About this exercise: Each line from the beginning of the data below through the line containing "Lemma saveError_is_Some e" should be repeated exactly, please.

Start of Information provided

Lemma TrimSpace_final s c :
  last (strings.TrimSpace s) = Some c ->
  strings.asciiSpace (byte_val c) = false.
Proof.
  induction s as [|c0 s IH]; [done|]. cbn [strings.TrimSpace].
  destruct (utf8.RuneSelf <=? byte_val c0).
  - intros H%TrimRightFunc_last. by eapply not_asciiSpace.
  - destruct (strings.asciiSpace (byte_val c0)); [done|].
    apply TrimSpace_stop_last.
Qed.

Lemma saveError_is_Some e e' :
  is_Some (json.saveError e e') <-> is_Some e \/ is_Some e'.
Proof.
  destruct e as [e|]; cbn.
  - split; [by left|by eauto].
  - split; [by right|]. by intros [[? [=]]|?].
Qed.

Lemma store_string_error v dst :
  is_Some (json.store_string v dst).2 <-> bad_login v = true.
Proof.
  destruct v; cbn; split; try done; try (by intros [? [=]]); by eauto.
Qed.

Lemma object_Assignee_error ms dst :
  is_Some (decode.object_Assignee ms dst).2 <->
  existsb (fun m => json.field_matches (lit "login") m.1 && bad_login m.2) ms
  = true.
Proof.
  revert dst. induction ms as [|[key v] ms IH]; intros dst.
  - cbn. split; [by intros [? [=]]|done].
  - cbn [decode.object_Assignee existsb fst snd].
    destruct (json.field_matches (lit "login") key).
    + pose proof (store_string_error v (Login dst)) as Hs.
      destruct (json.store_string v (Login dst)) as [l e].
      specialize (IH {| Login := l |}).
      destruct (decode.object_Assignee ms {| Login := l |}) as [dst' e'].
      cbn [fst snd andb] in *.
      rewrite saveError_is_Some, orb_true_iff, <- IH, <- Hs. done.
    + specialize (IH dst).
      destruct (decode.object_Assignee ms dst) as [dst' e'].
      cbn [fst snd andb orb] in *. rewrite <- IH.
      rewrite saveError_is_Some. split; [by intros [[? [=]]|?]|by right].
Qed.

Lemma value_Assignee_error v dst :
  is_Some (decode.value_Assignee v dst).2 <-> bad_record v = true.
Proof.
  destruct v; cbn [decode.value_Assignee bad_record snd];
    try (split; [done|by eauto]).
  apply object_Assignee_error.
Qed.

Lemma array_Assignees_error vs :
  is_Some (decode.array_Assignees vs).2 <-> existsb bad_record vs = true.
Proof.
  induction vs as [|v vs IH].
  - cbn. split; [by intros [? [=]]|done].
  - cbn [decode.array_Assignees existsb].
    pose proof (value_Assignee_error v zero_Assignee) as Hv.
    destruct (decode.value_Assignee v zero_Assignee) as [a e].
    destruct (decode.array_Assignees vs) as [l e'].
    cbn [fst snd] in *.
    by rewrite saveError_is_Some, orb_true_iff, <- IH, <- Hv.
Qed.

Lemma parse_assignees_array a vs :
  json.parse a = Some (json.Array vs) ->
  parse_assignees a =
  if existsb bad_record vs then None else Some (decode.array_Assignees vs).1.
Proof.
  intros H. unfold parse_assignees, Unmarshal_Assignees, Unmarshal_Assignee.
  rewrite H. cbn [decode.value_Assignees decode.value_Assignee].
  pose proof (array_Assignees_error vs) as He.
  destruct (decode.array_Assignees vs) as [l e]. cbn [fst snd] in *.
  destruct e as [e|].
  - destruct He as [He _]. by rewrite He.
  - destruct (existsb bad_record vs); [|done].
    destruct He as [_ He]. by destruct He.
Qed.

End of Information provided

Output of the task:
Lemma TrimSpace_final s c :
  last (strings.TrimSpace s) = Some c ->
  strings.asciiSpace (byte_val c) = false.
Proof.
  induction s as [|c0 s IH]; [done|]. cbn [strings.TrimSpace].
  destruct (utf8.RuneSelf <=? byte_val c0).
  - intros H%TrimRightFunc_last. by eapply not_asciiSpace.
  - destruct (strings.asciiSpace (byte_val c0)); [done|].
    apply TrimSpace_stop_last.
Qed.

Lemma saveError_is_Some e e' :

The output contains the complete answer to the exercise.